Der Primat soll in einer subtropisch warmen, waldigen Landschaft mit dichten Sümpfen und Flüssen und üppiger Ufervegetation gelebt haben. Er war, wie andere Urhominiden, wohl ein ökologischer Generalist, der mit den Verhältnissen am Boden ebenso zurecht kam wie mit denen am und im Wasser. Vielleicht hat sich dieser Menschenaffe im Fluss eine neue Nahrungsquelle erschlossen – und um im Wasser stehen und gehen zu können, musste er sich aufrichten. Möglicherweise wollte er aber auch nur an Früchte höherer Zweige gelangen.
Die letzten Jahre ist infolge einer größeren Zahl neuerer Funde, zu denen auch die vier Skelette des Danuvius guggenmosi aus der Tongrube „Hammerschmiede“ gehören, viel Bewegung in die Anthropologie gekommen. Es herrscht inzwischen eine große Vielfalt unter den frühen Hominiden. Aus dem Miozän* kennt man gut 100 Arten Großer Menschenaffen, darunter nicht wenige aus Eurasien. Sie wirken hinsichtlich Lebensraum und Lebensweise eher wie Varianten derselben Grundthemen.
*[Als Miozän bezeichnet man die Zeitepoche von vor circa 24 Millionen bis vor 5 Millionen Jahren.
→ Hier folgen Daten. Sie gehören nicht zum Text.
(* ===== verification/Client.v ===== *)
(** The per-worker client of [src/ycsb/src/client.rs]: its properties, the
    striping partition of [recordcount] and [operationcount] over the
    workers, [setup_initial_data] (the load loop: [do_insert] then a
    relaxed [fetch_add] on the worker's progress counter) and [benchmark]
    (the run loop, which only counts).  The loops are written against the
    [DB] and [Workload] interfaces, so their theorems hold for any engine
    satisfying [DBLaws]. *)

From S2P Require Import Prelude Db Generators StdBTree Keys.

Module Client.

(** [pub struct ClientProperties]: two [u64]s, default 0. *)
Record ClientProperties := mkClientProperties {
  operation_count : Z;
  record_count : Z
}.

Definition default_client_properties : ClientProperties := mkClientProperties 0 0.

(** [pub struct Client<T: DB, U: Workload>]: the engine handle, the thread
    index and count, and the value of its [progress] counter (an
    [Arc<AtomicU64>] shared with the coordinator). The [Arc<U>] workload
    is shared by all workers and is passed to the operations. *)
Record Client (H : Type) := mkClient {
  props : ClientProperties;
  db : H;
  thread_index : Z;
  thread_count : Z;
  progress : Z
}.
Arguments mkClient {H}.
Arguments props {H}.
Arguments db {H}.
Arguments thread_index {H}.
Arguments thread_count {H}.
Arguments progress {H}.

(** [Client::new]: [T::new(props)] for the handle. *)
Definition new {S H} `{!DB S H} (p : ClientProperties) (idx count : Z) (progress : Z) : Client H :=
  mkClient p db_new idx count progress.

(** The count of lines 50-56 and 64-71:
    [total / thread_count + (if thread_index < total % thread_count {1} else {0})];
    a zero [thread_count] panics (division by zero). *)
Definition stripe_count (total thread_index thread_count : Z) : option Z :=
  if thread_count =? 0 then None
  else Some (total / thread_count + (if thread_index <? total mod thread_count then 1 else 0)).

(** The body of the load loop: [self.workload.do_insert(&mut self.db);
    self.progress.fetch_add(1, Ordering::Relaxed);]. *)
Definition load_step {S H W} `{!DB S H} `{!Workload W} (c : Client H) (w : W) (r : Core.Rng) (s : S)
  : option (Client H * W * Core.Rng * S) :=
  match wl_do_insert w r s (db c) with
  | None => None
  | Some (w, r, s, h) =>
      Some (mkClient (props c) h (thread_index c) (thread_count c) (progress c +w 1)%ycsb, w, r, s)
  end.

Fixpoint load_loop {S H W} `{!DB S H} `{!Workload W} (n : nat) (c : Client H) (w : W)
    (r : Core.Rng) (s : S) : option (Client H * W * Core.Rng * S) :=
  match n with
  | O => Some (c, w, r, s)
  | S n =>
      match load_step c w r s with
      | None => None
      | Some (c, w, r, s) => load_loop n c w r s
      end
  end.

(** [pub fn setup_initial_data(&mut self)]: [for _ in 0..count]. *)
Definition setup_initial_data {S H W} `{!DB S H} `{!Workload W} (c : Client H) (w : W)
    (r : Core.Rng) (s : S) : option (Client H * W * Core.Rng * S) :=
  match stripe_count (record_count (props c)) (thread_index c) (thread_count c) with
  | None => None
  | Some count => load_loop (Z.to_nat count) c w r s
  end.

(** [pub fn benchmark(&mut self)]: [count] relaxed increments. *)
Fixpoint bench_loop {H} (n : nat) (c : Client H) : Client H :=
  match n with
  | O => c
  | S n => bench_loop n (mkClient (props c) (db c) (thread_index c) (thread_count c)
                           (progress c +w 1)%ycsb)
  end.

Definition benchmark {H} (c : Client H) : option (Client H) :=
  match stripe_count (operation_count (props c)) (thread_index c) (thread_count c) with
  | None => None
  | Some count => Some (bench_loop (Z.to_nat count) c)
  end.

End Client.

Module ClientFacts.
Import Client.

(** ** The striping partition *)

Lemma sumZ_indicator r n :
  0 <= r ->
  sumZ (fun i => if i <? r then 1 else 0) (seqZ 0 (Z.of_nat n)) = Z.min r (Z.of_nat n).
Proof.
  intros Hr. induction n as [|n IH]; [simpl; lia|].
  rewrite seqZ_S, sumZ_app, IH. simpl. destruct (Z.ltb_spec (0 + Z.of_nat n) r); lia.
Qed.

Lemma sumZ_const_plus (c : Z) (f : Z -> Z) n :
  sumZ (fun i => c + f i) (seqZ 0 (Z.of_nat n)) = Z.of_nat n * c + sumZ f (seqZ 0 (Z.of_nat n)).
Proof. induction n as [|n IH]; [done|]. rewrite !seqZ_S, !sumZ_app, IH. simpl. lia. Qed.

Lemma stripe_count_some total i tc :
  1 <= tc -> stripe_count total i tc = Some (total / tc + (if i <? total mod tc then 1 else 0)).
Proof. intros Htc. unfold stripe_count. destruct (Z.eqb_spec tc 0); [lia|done]. Qed.

Lemma stripe_sum total tc :
  0 <= total -> 1 <= tc ->
  sumZ (fun i => default 0 (stripe_count total i tc)) (seqZ 0 tc) = total.
Proof.
  intros Ht Htc.
  rewrite (sumZ_ext _ (fun i => total / tc + (if i <? total mod tc then 1 else 0)));
    [|intros i _; by rewrite stripe_count_some].
  pose proof (sumZ_const_plus (total / tc) (fun i => if i <? total mod tc then 1 else 0)
                (Z.to_nat tc)) as Hs.
  pose proof (sumZ_indicator (total mod tc) (Z.to_nat tc)) as Hi.
  rewrite Z2Nat.id in Hs, Hi by lia. rewrite Hs, Hi by (apply Z.mod_pos_bound; lia).
  pose proof (Z.mod_pos_bound total tc ltac:(lia)). pose proof (Z.div_mod total tc ltac:(lia)).
  rewrite Z.min_l; lia.
Qed.

Lemma stripe_count_range total i tc :
  0 <= total -> 0 <= i -> 1 <= tc ->
  exists k, stripe_count total i tc = Some k /\ 0 <= k <= total.
Proof.
  intros Ht Hi Htc. rewrite stripe_count_some by done. eexists. split; [done|].
  pose proof (Z.mod_pos_bound total tc ltac:(lia)). pose proof (Z.div_mod total tc ltac:(lia)).
  assert (0 <= total / tc) by (apply Z.div_pos; lia).
  assert (total / tc * 1 <= total / tc * tc) by (apply Z.mul_le_mono_nonneg_l; lia).
  destruct (Z.ltb_spec i (total mod tc)); lia.
Qed.

(** C7: for [T >= 1] workers and a total [R >= 0], the counts the workers
    compute sum to [R] exactly and no two of them differ by more than one. *)
Theorem stripe_partition total tc :
  0 <= total -> 1 <= tc ->
  sumZ (fun i => default 0 (stripe_count total i tc)) (seqZ 0 tc) = total /\
  (forall i j ki kj, stripe_count total i tc = Some ki -> stripe_count total j tc = Some kj ->
     Z.abs (ki - kj) <= 1).
Proof.
  intros Ht Htc. split; [by apply stripe_sum|].
  intros i j ki kj Hi Hj. rewrite stripe_count_some in Hi, Hj by done.
  injection Hi as <-. injection Hj as <-.
  destruct (i <? _), (j <? _); lia.
Qed.

(** C32: the count of worker [i] is [R / T + 1] for the first [R mod T]
    workers and [R / T] for the others; it never exceeds [R], so the
    [+ 1] cannot overflow a [u64]; with [T = 0] the division panics. *)
Theorem stripe_count_bounds total i tc :
  0 <= total < 2 ^ 64 -> 0 <= i ->
  (tc = 0 -> stripe_count total i tc = None) /\
  (1 <= tc -> exists k, stripe_count total i tc = Some k /\ 0 <= k <= total /\
     (k = total / tc + 1 <-> i < total mod tc) /\ (k = total / tc <-> total mod tc <= i)).
Proof.
  intros Ht Hi. split.
  - intros ->. done.
  - intros Htc. rewrite stripe_count_some by done. eexists. split; [done|].
    pose proof (Z.mod_pos_bound total tc ltac:(lia)). pose proof (Z.div_mod total tc ltac:(lia)).
    assert (0 <= total / tc) by (apply Z.div_pos; lia).
    assert (total / tc * 1 <= total / tc * tc) by (apply Z.mul_le_mono_nonneg_l; lia).
    destruct (Z.ltb_spec i (total mod tc)); split_and!; lia.
Qed.

(** ** The loops, against the [DB] interface *)

Section Loops.
Context {S H : Type} `{!DB S H} `{!DBLaws S H}.

Lemma do_insert_spec (w : Core.CoreWorkload) r s h :
  db_shared_inv s -> db_handle_inv s h ->
  exists w' r' s' h', Core.do_insert w r s h = Some (w', r', s', h') /\
    db_shared_inv s' /\ db_handle_inv s' h' /\
    (forall h2, db_handle_inv s h2 -> db_handle_inv s' h2) /\
    Counter.counter (Core.key_sequence w') = (Counter.counter (Core.key_sequence w) +w 1)%ycsb /\
    Core.props w' = Core.props w.
Proof.
  intros Hs Hh. unfold Core.do_insert. simpl.
  destruct (Core.build_values w r) as [vs r'].
  destruct (db_insert_total s h (Core.table (Core.props w))
              (Core.build_key (Core.ordered_inserts w) (Core.zero_padding (Core.props w))
                 (Counter.counter (Core.key_sequence w))) vs Hs Hh)
    as (s' & h' & res & -> & Hs' & Hh' & Hframe).
  do 4 eexists. split; [reflexivity|]. simpl. auto.
Qed.

Lemma load_loop_spec n (c : Client H) (w : Core.CoreWorkload) r s :
  0 <= progress c < 2 ^ 64 -> 0 <= Counter.counter (Core.key_sequence w) < 2 ^ 64 ->
  db_shared_inv s -> db_handle_inv s (db c) ->
  exists c' w' r' s', load_loop n c w r s = Some (c', w', r', s') /\
    progress c' = wrap_u64 (progress c + Z.of_nat n) /\
    Counter.counter (Core.key_sequence w') =
      wrap_u64 (Counter.counter (Core.key_sequence w) + Z.of_nat n) /\
    props c' = props c /\ thread_index c' = thread_index c /\ thread_count c' = thread_count c /\
    Core.props w' = Core.props w /\
    db_shared_inv s' /\ db_handle_inv s' (db c') /\
    (forall h2, db_handle_inv s h2 -> db_handle_inv s' h2).
Proof.
  revert c w r s. induction n as [|n IH]; intros c w r s Hp Hk Hs Hh.
  - exists c, w, r, s. rewrite !Z.add_0_r, !wrap_u64_small by done. auto 10.
  - destruct (do_insert_spec w r s (db c) Hs Hh)
      as (w1 & r1 & s1 & h1 & Hins & Hs1 & Hh1 & Hf1 & Hk1 & Hp1).
    cbn [load_loop]. unfold load_step. simpl. rewrite Hins.
    destruct (IH (mkClient (props c) h1 (thread_index c) (thread_count c) (progress c +w 1)%ycsb)
                w1 r1 s1) as (c' & w' & r' & s' & Hl & Hp' & Hk' & Hpr & Hti & Htc & Hwp & Hs' & Hh' & Hf');
      [apply wrap_u64_range | rewrite Hk1; apply wrap_u64_range | done | done |].
    exists c', w', r', s'. rewrite Hl. simpl in *.
    rewrite Hp', Hk', Hk1, !wrap_u64_add_wrap_l. split_and!; auto; try (f_equal; lia).
    congruence.
Qed.

Lemma bench_loop_spec n (c : Client H) :
  0 <= progress c < 2 ^ 64 ->
  progress (bench_loop n c) = wrap_u64 (progress c + Z.of_nat n) /\
  db (bench_loop n c) = db c /\ props (bench_loop n c) = props c.
Proof.
  revert c. induction n as [|n IH]; intros c Hp; simpl.
  - rewrite Z.add_0_r, wrap_u64_small by done. auto.
  - destruct (IH (mkClient (props c) (db c) (thread_index c) (thread_count c)
                  (progress c +w 1)%ycsb)) as (-> & -> & ->); [apply wrap_u64_range|].
    simpl. rewrite wrap_u64_add_wrap_l. split_and!; [f_equal; lia|done|done].
Qed.

(** C21: [setup_initial_data] of worker [i] of [T >= 1], over any engine
    satisfying the [DB] laws, never panics, performs exactly its stripe
    count [k] of inserts: its progress counter and the shared key
    sequence both advance by [k], and the engine invariants of every
    handle are kept. *)
Theorem setup_initial_data_spec (c : Client H) (w : Core.CoreWorkload) r s :
  1 <= thread_count c -> 0 <= thread_index c -> 0 <= record_count (props c) ->
  0 <= progress c < 2 ^ 64 -> 0 <= Counter.counter (Core.key_sequence w) < 2 ^ 64 ->
  db_shared_inv s -> db_handle_inv s (db c) ->
  exists k c' w' r' s',
    stripe_count (record_count (props c)) (thread_index c) (thread_count c) = Some k /\
    setup_initial_data c w r s = Some (c', w', r', s') /\
    progress c' = wrap_u64 (progress c + k) /\
    Counter.counter (Core.key_sequence w') = wrap_u64 (Counter.counter (Core.key_sequence w) + k) /\
    db_shared_inv s' /\ db_handle_inv s' (db c') /\
    (forall h2, db_handle_inv s h2 -> db_handle_inv s' h2).
Proof.
  intros Htc Hti Hrc Hp Hk Hs Hh. unfold setup_initial_data.
  rewrite stripe_count_some by done.
  set (k := _ / _ + _).
  assert (0 <= k) by (subst k; assert (0 <= record_count (props c) / thread_count c)
                        by (apply Z.div_pos; lia); destruct (_ <? _); lia).
  destruct (load_loop_spec (Z.to_nat k) c w r s Hp Hk Hs Hh)
    as (c' & w' & r' & s' & Hl & Hp' & Hk' & _ & _ & _ & _ & Hs' & Hh' & Hf).
  rewrite Z2Nat.id in Hp', Hk' by done.
  exists k, c', w', r', s'. auto 10.
Qed.

(** C31: [benchmark] of worker [i] of [T >= 1] only counts: its progress
    counter advances by its stripe count of [operationcount]. *)
Theorem benchmark_spec (c : Client H) :
  1 <= thread_count c -> 0 <= thread_index c -> 0 <= operation_count (props c) ->
  0 <= progress c < 2 ^ 64 ->
  exists k c', stripe_count (operation_count (props c)) (thread_index c) (thread_count c) = Some k /\
    benchmark c = Some c' /\ progress c' = wrap_u64 (progress c + k) /\
    db c' = db c /\ props c' = props c.
Proof.
  intros Htc Hti Hoc Hp. unfold benchmark. rewrite stripe_count_some by done.
  set (k := _ / _ + _).
  assert (0 <= k) by (subst k; assert (0 <= operation_count (props c) / thread_count c)
                        by (apply Z.div_pos; lia); destruct (_ <? _); lia).
  destruct (bench_loop_spec (Z.to_nat k) c Hp) as (Hp' & Hdb & Hpr).
  rewrite Z2Nat.id in Hp' by done. eauto 10.
Qed.

End Loops.

(** ** Witnesses: 1000 records over 4 workers, on the [StdBTree] engine *)

Import StdBTree.StdBTree StdBTreeFacts.

Lemma stripe_partition_witness :
  sumZ (fun i => default 0 (stripe_count 1000 i 4)) (seqZ 0 4) = 1000 /\
  (forall i j ki kj, stripe_count 1000 i 4 = Some ki -> stripe_count 1000 j 4 = Some kj ->
     Z.abs (ki - kj) <= 1).
Proof. exact (stripe_partition 1000 4 ltac:(lia) ltac:(lia)). Defined.

Lemma stripe_count_bounds_witness :
  (4 = 0 -> stripe_count 1002 1 4 = None) /\
  (1 <= 4 -> exists k, stripe_count 1002 1 4 = Some k /\ 0 <= k <= 1002 /\
     (k = 1002 / 4 + 1 <-> 1 < 1002 mod 4) /\ (k = 1002 / 4 <-> 1002 mod 4 <= 1)).
Proof. exact (stripe_count_bounds 1002 1 4 ltac:(lia) ltac:(lia)). Defined.

Definition witness_client : Client StdBTree.StdBTreeMapMutex :=
  mkClient (mkClientProperties 0 1000) StdBTree.new_handle 1 4 0.

Definition witness_workload : Core.CoreWorkload :=
  Core.mkCoreWorkload Core.default_properties (Counter.new 0) false (Constant.new 100)
    (Core.make_field_names "field" 10).

Lemma setup_initial_data_spec_witness :
  exists k c' w' r' s',
    stripe_count 1000 1 4 = Some k /\
    setup_initial_data witness_client witness_workload (Core.mkRng (fun _ => Byte.x00) 0)
      StdBTree.globals_init = Some (c', w', r', s') /\
    progress c' = wrap_u64 (0 + k) /\
    Counter.counter (Core.key_sequence w') = wrap_u64 (0 + k) /\
    StdBTree.cm_wf (StdBTree.COLUMN_MAPPING s') /\
    StdBTree.cache_sound (StdBTree.COLUMN_MAPPING s') (StdBTree.columns_cache (db c')) /\
    (forall h2, StdBTree.cache_sound (StdBTree.COLUMN_MAPPING StdBTree.globals_init)
                  (StdBTree.columns_cache h2) ->
                StdBTree.cache_sound (StdBTree.COLUMN_MAPPING s') (StdBTree.columns_cache h2)).
Proof.
  exact (setup_initial_data_spec witness_client witness_workload (Core.mkRng (fun _ => Byte.x00) 0)
           StdBTree.globals_init ltac:(simpl; lia) ltac:(simpl; lia) ltac:(simpl; lia)
           ltac:(simpl; lia) ltac:(simpl; lia)
           StdBTreeFacts.cm_wf_empty (StdBTreeFacts.new_handle_sound _)).
Defined.

Lemma benchmark_spec_witness :
  exists k c', stripe_count 10 1 4 = Some k /\
    benchmark (mkClient (mkClientProperties 10 1000) StdBTree.new_handle 1 4 0) = Some c' /\
    progress c' = wrap_u64 (0 + k) /\ db c' = StdBTree.new_handle /\
    props c' = mkClientProperties 10 1000.
Proof.
  exact (benchmark_spec
           (mkClient (mkClientProperties 10 1000) StdBTree.new_handle 1 4 0)
           ltac:(simpl; lia) ltac:(simpl; lia) ltac:(simpl; lia) ltac:(simpl; lia)).
Defined.

End ClientFacts.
Aus Afrika und Asien drangen damals viele Tierarten über neu entstandene Landverbindungen nach Europa vor, was ein kompliziertes Wechselspiel von Verdrängung und Anpassung zur Folge hatte und die Zusammensetzung der Fauna in Europa veränderte.]
Eine gerade und direkte Stammeslinie vom affenähnlichen Lebewesen zum heutigen Menschen, dem Homo sapiens, hat es offenbar nicht gegeben . Die Natur hat heftig herumexperimentiert. Schwankungen des Klimas dürften sich vielfältig ausgewirkt haben. Ein bestimmter Körperbau, eine Ernährungsweise oder Art der Fortbewegung, die zu einer Zeit gut passten, waren zu einer anderen womöglich weniger ideal. Unsere biologische Entwicklung schritt also nicht gleichmäßig in derselben Richtung voran, sondern eher sporadisch mal hierhin, mal dorthin.
Merkmale wie aufrechter Gang, Gehirngröße Gebiss oder Hände haben sich in den einzelnen Populationen also unterschiedlich schnell entwickelt. Wenn diese dann irgendwann aufeinander trafen, trugen ihre Nachkommen Neukombinationen aus diesen Merkmalen. Man spricht von einer „Mosaik-Evolution“. Gleiche und ähnliche Merkmale bedeuten also nicht zwangsläufig eine Abstammungsverwandtschaft – nicht einmal dann, wenn die beiden Primaten zu verschiedenen Zeiten lebten. Viele Paläoanthropologen gehen daher heute von einem lockeren, ausladenden Stammbusch mit vielen verzweigten Ästen aus.
So hat sich auch der aufrechte Gang im Verlaufe der Primatenevolution wohl mehrfach entwickelt, als auch bei Primaten, von denen wir nicht abstammen. Daher ist es zumindest zu früh, davon zu sprechen, dass sich der Prozess der Entwicklung des aufrechten Ganges in Europa vollzog, geschweige denn davon, dass „Danuvius guggenmosi“ ein Vorfahre des modernen Menschen sei.